# Introducing TensorFlow Probability

## Posted by: Josh Dillon, Software Engineer; Mike Shwe, Product Manager; and Dustin Tran, Research Scientist — on behalf of the TensorFlow Probability Team

At the 2018 TensorFlow Developer Summit, we announced TensorFlow Probability: a probabilistic programming toolbox for machine learning researchers and practitioners to quickly and reliably build sophisticated models that leverage state-of-the-art hardware. You should use TensorFlow Probability if:

• You want to build a generative model of data, reasoning about its hidden processes.
• You need to quantify the uncertainty in your predictions, as opposed to predicting a single value.
• Your training set has a large number of features relative to the number of data points.
• Your data is structured — for example, with groups, space, graphs, or language semantics — and you’d like to capture this structure with prior information.
• You have an inverse problemsee this TFDS’18 talk for reconstructing fusion plasmas from measurements.

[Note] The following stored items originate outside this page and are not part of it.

(** * Correlation and deduplication engine (correlationService.js)

    A shallow embedding of the transaction correlation service: candidate
    search under amount and time constraints, the oracle gateway with its
    defensive parser, the decision loop, the field-level merge and the
    record-store calls, followed by the properties of the specification
    that were checked against it.

    Conventions of the embedding
    - a JavaScript number that the code computes with is a rational ([Q]);
      [None] stands for [undefined]/[NaN], for which every comparison is
      false.  The arithmetic of the candidate search and of the decision is
      exact; the amount test is given a second time with every operation
      rounded as binary64 arithmetic rounds it (module [Rounded]);
    - a timestamp is a point on the server's local time axis, in
      milliseconds since 1970-01-01T00:00 local time (a fixed UTC offset);
    - the record store is a list of documents, in the order the store
      returns them. *)

From Stdlib Require Import ZArith QArith Qabs Qminmax Qround Qpower.
From Stdlib Require Import List String Ascii Bool Lia Lqa.
From Stdlib Require Import Floats DecimalString.
Import ListNotations.

#[local] Open Scope Z_scope.

(* ================================================================== *)
(** * 1. Numbers and dates                                             *)
(* ================================================================== *)

(** Constructor fields of [CorrelationService]. *)
Definition amountTolerance : Q := 5 # 100.
Definition timeWindowHours : Z := 1.
Definition timeWindowDays : Z := 1.

(** A transaction's [timestamp] field: missing (or the empty string, both
    falsy), a string that [new Date] cannot read, or a readable instant. *)
Inductive timestamp_value : Type :=
  | TsAbsent
  | TsInvalid
  | TsAt (ms : Z).

(** [new Date(timestamp)]: the time value, [None] for an Invalid Date. *)
Definition newDate (t : timestamp_value) : option Z :=
  match t with
  | TsAt ms => Some ms
  | TsAbsent | TsInvalid => None
  end.

Definition msPerSecond : Z := 1000.
Definition msPerMinute : Z := 60 * 1000.
Definition msPerHour : Z := 1000 * 60 * 60.
Definition msPerDay : Z := 24 * msPerHour.

(** Getters of [Date]; each is [NaN] ([None]) on an Invalid Date. *)
Definition getHours (d : option Z) : option Z :=
  option_map (fun ms => (ms / msPerHour) mod 24) d.

Definition getMinutes (d : option Z) : option Z :=
  option_map (fun ms => (ms / msPerMinute) mod 60) d.

Definition getSeconds (d : option Z) : option Z :=
  option_map (fun ms => (ms / msPerSecond) mod 60) d.

(** Day of the month (1..31) of the proleptic Gregorian date that lies
    [z] days after 1970-01-01. *)
Definition dayOfMonth (z : Z) : Z :=
  let z' := z + 719468 in
  let era := z' / 146097 in
  let doe := z' - era * 146097 in
  let yoe := (doe - doe / 1460 + doe / 36524 - doe / 146096) / 365 in
  let doy := doe - (365 * yoe + yoe / 4 - yoe / 100) in
  let mp := (5 * doy + 2) / 153 in
  doy - (153 * mp + 2) / 5 + 1.

Definition getDate (d : option Z) : option Z :=
  option_map (fun ms => dayOfMonth (ms / msPerDay)) d.

(** [x === 0] on a number that may be [NaN]. *)
Definition isZero (x : option Z) : bool :=
  match x with
  | Some v => v =? 0
  | None => false
  end.

(** [hasPreciseTime(timestamp)] *)
Definition hasPreciseTime (t : timestamp_value) : bool :=
  let date := newDate t in
  negb (isZero (getHours date) && isZero (getMinutes date) && isZero (getSeconds date)).

(** [Math.abs(x - y)] on numbers that may be [NaN]. *)
Definition absDiff (x y : option Z) : option Z :=
  match x, y with
  | Some a, Some b => Some (Z.abs (a - b))
  | _, _ => None
  end.

(** [isTimeMatch(timestamp1, timestamp2)] *)
Definition isTimeMatch (timestamp1 timestamp2 : timestamp_value) : bool :=
  let time1 := newDate timestamp1 in
  let time2 := newDate timestamp2 in
  if hasPreciseTime timestamp1 && hasPreciseTime timestamp2 then
    match absDiff time1 time2 with
    | Some d =>
        let diffHours := (inject_Z d / inject_Z msPerHour)%Q in
        Qle_bool diffHours (inject_Z timeWindowHours)
    | None => false
    end
  else
    match absDiff (getDate time1) (getDate time2) with
    | Some diffDays => diffDays <=? timeWindowDays
    | None => false
    end.

(** [calculateTimeWindow(timestamp)]: the pair (start, end); [None] when
    [toISOString] throws on an Invalid Date. *)
Definition calculateTimeWindow (t : timestamp_value) : option (Z * Z) :=
  match newDate t with
  | Some baseTime =>
      if hasPreciseTime t then
        Some (baseTime - timeWindowHours * msPerHour, baseTime + timeWindowHours * msPerHour)
      else
        Some (baseTime - timeWindowDays * msPerDay, baseTime + timeWindowDays * msPerDay)
  | None => None
  end.

(** [isAmountMatch(amount1, amount2)] in exact arithmetic, as the
    candidate search is modelled.  The code computes it in binary64
    arithmetic: that is [Rounded.isAmountMatch] below, which gives the same
    answer except within a margin of [2 ^ -51] of the boundary. *)
Definition isAmountMatch (amount1 amount2 : option Q) : bool :=
  match amount1, amount2 with
  | Some a1, Some a2 =>
      let tolerance := (Qmax a1 a2 * amountTolerance)%Q in
      let difference := Qabs (a1 - a2) in
      Qle_bool difference tolerance
  | _, _ => false
  end.

(** The same test on IEEE 754 binary64 numbers, the numbers JavaScript
    computes with; it is used to evaluate the test at given amounts. *)
Module Binary64.

(** [Math.max(a, b)] *)
Definition max (a b : float) : float :=
  if PrimFloat.is_nan a || PrimFloat.is_nan b then PrimFloat.nan
  else if PrimFloat.ltb a b then b else a.

Definition amountTolerance : float := 0x1.999999999999ap-5%float.

(** [isAmountMatch(amount1, amount2)] *)
Definition isAmountMatch (amount1 amount2 : float) : bool :=
  let tolerance := PrimFloat.mul (max amount1 amount2) amountTolerance in
  let difference := PrimFloat.abs (PrimFloat.sub amount1 amount2) in
  PrimFloat.leb difference tolerance.

End Binary64.

(** Binary64 arithmetic on the rationals: a number of the code is the
    rational it stands for, and the result of an operation is the exact
    result rounded to the nearest binary64 number. *)
Module Rounded.

(** The integer [k] with [2 ^ k <= x < 2 ^ (k + 1)], for a positive [x]. *)
Definition ilog2 (x : Q) : Z :=
  let k := Z.log2 (Qnum x) - Z.log2 (Z.pos (Qden x)) in
  if Qle_bool (2 ^ k) x then k else k - 1.

(** The integer nearest to [x]; halfway between two integers, the even one. *)
Definition roundHalfEven (x : Q) : Z :=
  let f := Qfloor x in
  match (x - inject_Z f ?= 1 # 2)%Q with
  | Lt => f
  | Gt => f + 1
  | Eq => if Z.even f then f else f + 1
  end.

(** The exponent of the last bit of the binary64 numbers around [x]:
    53 significant bits, and no exponent below that of the subnormal
    numbers. *)
Definition exponentOf (x : Q) : Z := Z.max (ilog2 (Qabs x) - 52) (-1074).

(** Rounding to the nearest binary64 number, ties to even.  Overflow is
    left out: it takes a magnitude of [2 ^ 1024]. *)
Definition round64 (x : Q) : Q :=
  if Qeq_bool x 0 then 0%Q
  else (inject_Z (roundHalfEven (x / 2 ^ exponentOf x)) * 2 ^ exponentOf x)%Q.

(** The number that the literal [0.05] of the constructor denotes. *)
Definition amountTolerance : Q := round64 (5 # 100).

(** [isAmountMatch(amount1, amount2)], each operation rounded;
    [Math.max] and [Math.abs] are exact. *)
Definition isAmountMatch (amount1 amount2 : option Q) : bool :=
  match amount1, amount2 with
  | Some a1, Some a2 =>
      let tolerance := round64 (Qmax a1 a2 * amountTolerance) in
      let difference := Qabs (round64 (a1 - a2)) in
      Qle_bool difference tolerance
  | _, _ => false
  end.

(** The rational that a binary64 number stands for; [None] for the
    infinities and [NaN]. *)
Definition valueOf (f : float) : option Q :=
  match Prim2SF f with
  | SpecFloat.S754_zero _ => Some 0%Q
  | SpecFloat.S754_finite negative m e =>
      Some ((if negative then -1 else 1) * inject_Z (Z.pos m) * 2 ^ e)%Q
  | _ => None
  end.

Definition sameValue (x : option Q) (y : Q) : bool :=
  match x with
  | Some v => Qeq_bool v y
  | None => false
  end.


End Rounded.


(** The [else] branch of [isTimeMatch]: the day window. *)
Definition dayWindowMatch (timestamp1 timestamp2 : timestamp_value) : bool :=
  match absDiff (getDate (newDate timestamp1)) (getDate (newDate timestamp2)) with
  | Some diffDays => diffDays <=? timeWindowDays
  | None => false
  end.

(** [chooseBetterTimestamp(existing, newTimestamp)] *)
Definition chooseBetterTimestamp (existing newTimestamp : timestamp_value) : timestamp_value :=
  match existing, newTimestamp with
  | TsAbsent, _ => newTimestamp
  | _, TsAbsent => existing
  | _, _ =>
      if hasPreciseTime newTimestamp && negb (hasPreciseTime existing)
      then newTimestamp
      else existing
  end.

(* ================================================================== *)
(** * 2. Transactions and the field-level merge                        *)
(* ================================================================== *)

#[local] Open Scope string_scope.
#[local] Open Scope list_scope.

(** An entry of [items]. *)
Record item : Type := mkItem {
  name : option string;
  quantity : option Q;
  price : option Q
}.

(** An entry of [sources]. *)
Record source : Type := mkSource {
  input_type : string;
  uri : option string;
  added_at : option Z
}.

(** The [correlation_info] object that a merge writes on the winner. *)
Record correlationInfo : Type := mkCorrelationInfo {
  merged_at : Z;
  info_correlation_type : string;
  info_confidence : Q;
  info_reason : option string;
  merged_transaction_id : string
}.

(** A transaction document.  [id] is absent on a transaction that has not
    been saved yet; optional fields are [undefined] when [None]. *)
Record transaction : Type := mkTransaction {
  id : option string;
  userId : option string;
  merchant : option string;
  amount : option Q;
  currency : option string;
  category : option string;
  timestamp : timestamp_value;
  items : option (list item);
  sources : option (list source);
  correlation_id : option string;
  correlation_info : option correlationInfo;
  updated_at : option Z;
  status : option string
}.

(** The [inputData] of a request: its [type] and [metadata?.uri]. *)
Record inputData : Type := mkInputData {
  type : string;
  metadata_uri : option string
}.

(** Truthiness of an optional string and of an optional number. *)
Definition truthyString (s : option string) : bool :=
  match s with
  | Some v => negb (v =? "")
  | None => false
  end.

TensorFlow Probability gives you the tools to solve these problems. In addition, it inherits the strengths of TensorFlow such as automatic differentiation and the ability to scale performance across a variety of platforms: CPUs, GPUs, and TPUs.

# What’s in TensorFlow Probability? An overview of TensorFlow Probability. The probabilistic programming toolbox provides benefits for users ranging from Data Scientists and Statisticians to all TensorFlow Users.

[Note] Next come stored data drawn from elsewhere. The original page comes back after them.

Lemma replace_spaces_clean s : occurs csv_file_generator.space (csv_file_generator.replace_spaces s) = false.
Proof.
  induction s as [|c s IH]; simpl; [done|]. rewrite IH, orb_false_r.
  destruct (Ascii.eqb_spec c csv_file_generator.space) as [->|Hne]; [done|].
  by apply Ascii.eqb_neq.
Qed.

Lemma replace_spaces_length s :
  String.length (csv_file_generator.replace_spaces s) = String.length s.
Proof. induction s as [|c s IH]; simpl; [done|]. by rewrite IH. Qed.

Lemma replace_spaces_id s :
  occurs csv_file_generator.space s = false → csv_file_generator.replace_spaces s = s.
Proof.
  induction s as [|c s IH]; simpl; [done|]. intros Hs.
  apply orb_false_iff in Hs as [Hc Hs]. by rewrite Hc, IH.
Qed.

Lemma append_length s1 s2 :
  String.length (s1 +:+ s2) = (String.length s1 + String.length s2)%nat.
Proof. induction s1 as [|c s1 IH]; simpl; [done|]. by rewrite IH. Qed.

(** X13: the summary always completes, whatever the folder holds: the
    header row comes first, then one row per file (1 to 20) that holds a
    game, in file order; a missing file leaves nothing, an empty file only
    an error message; the "created" message comes last. *)
Theorem X13_summary_rows `{ChessLib} (pgn_files_directory : Z → PgnFile) :
  let out := csv_file_generator.extract_game_details pgn_files_directory in
  csv_file_generator.rows out
    = csv_file_generator.header_row
      :: omap (λ i, csv_file_generator.game_row i <$> game_of (pgn_files_directory i))
           (seqZ 1 20)
  ∧ csv_file_generator.printed out
    = (csv_file_generator.PrintErrorReading
         <$> List.filter (λ i, empty_file (pgn_files_directory i)) (seqZ 1 20))
      ++ [csv_file_generator.PrintCreated]
  ∧ length (csv_file_generator.rows out)
    = S (length (List.filter (λ i, holds_game (pgn_files_directory i)) (seqZ 1 20))).
Proof.
  intros out. subst out. unfold csv_file_generator.extract_game_details.
  generalize (seqZ 1 20). intros range.
  destruct (summary_loop pgn_files_directory range
              (csv_file_generator.mkOutput [csv_file_generator.header_row] []))
    as [Hrows Hprinted].
  cbn [csv_file_generator.rows csv_file_generator.printed] in *.
  rewrite Hrows, Hprinted. split; [reflexivity|]. split; [reflexivity|].
  exact (f_equal S (summary_count pgn_files_directory range)).
Qed.
(** ** Results and the error monad *)

Inductive result (A : Type) : Type :=
  | Ok (a : A)
  | Raise (e : exn).
Arguments Ok {A} a.
Arguments Raise {A} e.

#[export] Instance result_eq_dec {A} `{EqDecision A} : EqDecision (result A).
Proof. solve_decision. Defined.

#[export] Instance result_ret : MRet result := fun _ a => Ok a.
#[export] Instance result_bind : MBind result := fun A B f m =>
  match m with Ok a => f a | Raise e => Raise e end.
#[export] Instance result_fmap : FMap result := fun A B f m =>
  match m with Ok a => Ok (f a) | Raise e => Raise e end.

Definition is_ok {A} (r : result A) : bool :=
  match r with Ok _ => true | Raise _ => false end.

Definition raise_ {A} (c : exn_class) (m : string) : result A := Raise (Exn c m []).

(** [if b: raise C(m)]. *)
Definition reject_if (b : bool) (c : exn_class) (m : string) : result unit :=
  if b then raise_ c m else Ok tt.

(** [for x in l: check(x)]. *)
Fixpoint for_each {A} (f : A -> result unit) (l : list A) : result unit :=
  match l with
  | [] => Ok tt
  | x :: l => _ ← f x; for_each f l
  end.

(** [value is not None] followed by a check on the value. *)
Definition when_some {A} (o : option A) (f : A -> result unit) : result unit :=
  match o with Some a => f a | None => Ok tt end.

(** ** Stateful computations: the state survives an exception, as it does in
    Python. *)

Definition M (W A : Type) : Type := W -> result A * W.

#[export] Instance M_ret {W} : MRet (M W) := fun _ a w => (Ok a, w).
#[export] Instance M_bind {W} : MBind (M W) := fun A B f m w =>
  match m w with
  | (Ok a, w') => f a w'
  | (Raise e, w') => (Raise e, w')
  end.

Definition lift {W A} (r : result A) : M W A := fun w => (r, w).
Definition raiseM {W A} (c : exn_class) (m : string) : M W A := lift (raise_ c m).
Definition get_state {W} : M W W := fun w => (Ok w, w).
Definition put_state {W} (w : W) : M W unit := fun _ => (Ok tt, w).
Definition modify_state {W} (f : W -> W) : M W unit := fun w => (Ok tt, f w).
(* ===== verification/Transactions.v ===== *)
(** * Transactions over a connection that may fail

    The durable state of a PostgreSQL adapter, the other clients that write to
    it, and the connection that may be lost before or after a commit. *)

From S2P Require Import Prelude.

Local Open Scope string_scope.
Local Open Scope list_scope.

(** Any error of the driver; the adapter maps it. *)
Definition driver_error : exn := Exn Exception "" [].

Section Transactions.
Context {D : Type}.

(** What happens to the next transaction; other clients may act first. *)
Inductive event : Type :=
  | Foreign (f : D -> D)               (* another client's transaction *)
  | Clear
  | Refused (e : exn)                  (* the server fails it: nothing is committed *)
  | LostAfter.                         (* the commit happens, its answer is lost *)

Record world : Type := World { wd_durable : D; wd_weather : list event }.

Inductive fate : Type := Fine | Undone (e : exn) | Unheard.

Fixpoint settle (d : D) (es : list event) : D * fate * list event :=
  match es with
  | [] => (d, Fine, [])
  | Foreign f :: es => settle (f d) es
  | Clear :: es => (d, Fine, es)
  | Refused e :: es => (d, Undone e, es)
  | LostAfter :: es => (d, Unheard, es)
  end.

Definition driver_reject (b : bool) : result unit := if b then Raise driver_error else Ok tt.

(** [with pool.connection() as connection, connection.transaction()]: the body
    commits when it returns and rolls back when it raises. *)
Definition transact {A} (body : D -> result (A * D)) : M world A := fun w =>
  let '(d, fate, es) := settle (wd_durable w) (wd_weather w) in
  match fate, body d with
  | Undone e, _ => (Raise e, World d es)
  | Fine, Ok (a, d') => (Ok a, World d' es)
  | Unheard, Ok (_, d') => (Raise driver_error, World d' es)
  | _, Raise e => (Raise e, World d es)
  end.
(** A transaction of several statements: it commits when the last one returns. *)
Definition atomically {A} (body : M D A) (d : D) : result (A * D) :=
  match body d with
  | (Ok a, d') => Ok (a, d')
  | (Raise e, _) => Raise e
  end.
Definition query {A} (body : D -> result A) : M world A :=
  transact (fun d => a ← body d; Ok (a, d)).
End Transactions.
Arguments event D : clear implicits.
Arguments world D : clear implicits.

(** The connection fails before the commit. *)
Abbreviation LostBefore := (Refused driver_error).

Layer 0: TensorFlow. Numerical operations. In particular, the LinearOperator class enables matrix-free implementations that can exploit special structure (diagonal, low-rank, etc.) for efficient computation. It is built and maintained by the TensorFlow Probability team and is now part of `tf.linalg` in core TF.

Layer 1: Statistical Building Blocks

• Distributions (`tf.contrib.distributions`, `tf.distributions`): A large collection of probability distributions and related statistics with batch and broadcasting semantics.
• Bijectors (`tf.contrib.distributions.bijectors`): Reversible and composable transformations of random variables. Bijectors provide a rich class of transformed distributions, from classical examples like the log-normal distribution to sophisticated deep learning models such as masked autoregressive flows.

Layer 2: Model Building

• Edward2 (`tfp.edward2`): A probabilistic programming language for specifying flexible probabilistic models as programs.
• Probabilistic Layers (`tfp.layers`): Neural network layers with uncertainty over the functions they represent, extending TensorFlow Layers.
• Trainable Distributions (`tfp.trainable_distributions`): Probability distributions parameterized by a single Tensor, making it easy to build neural nets that output probability distributions.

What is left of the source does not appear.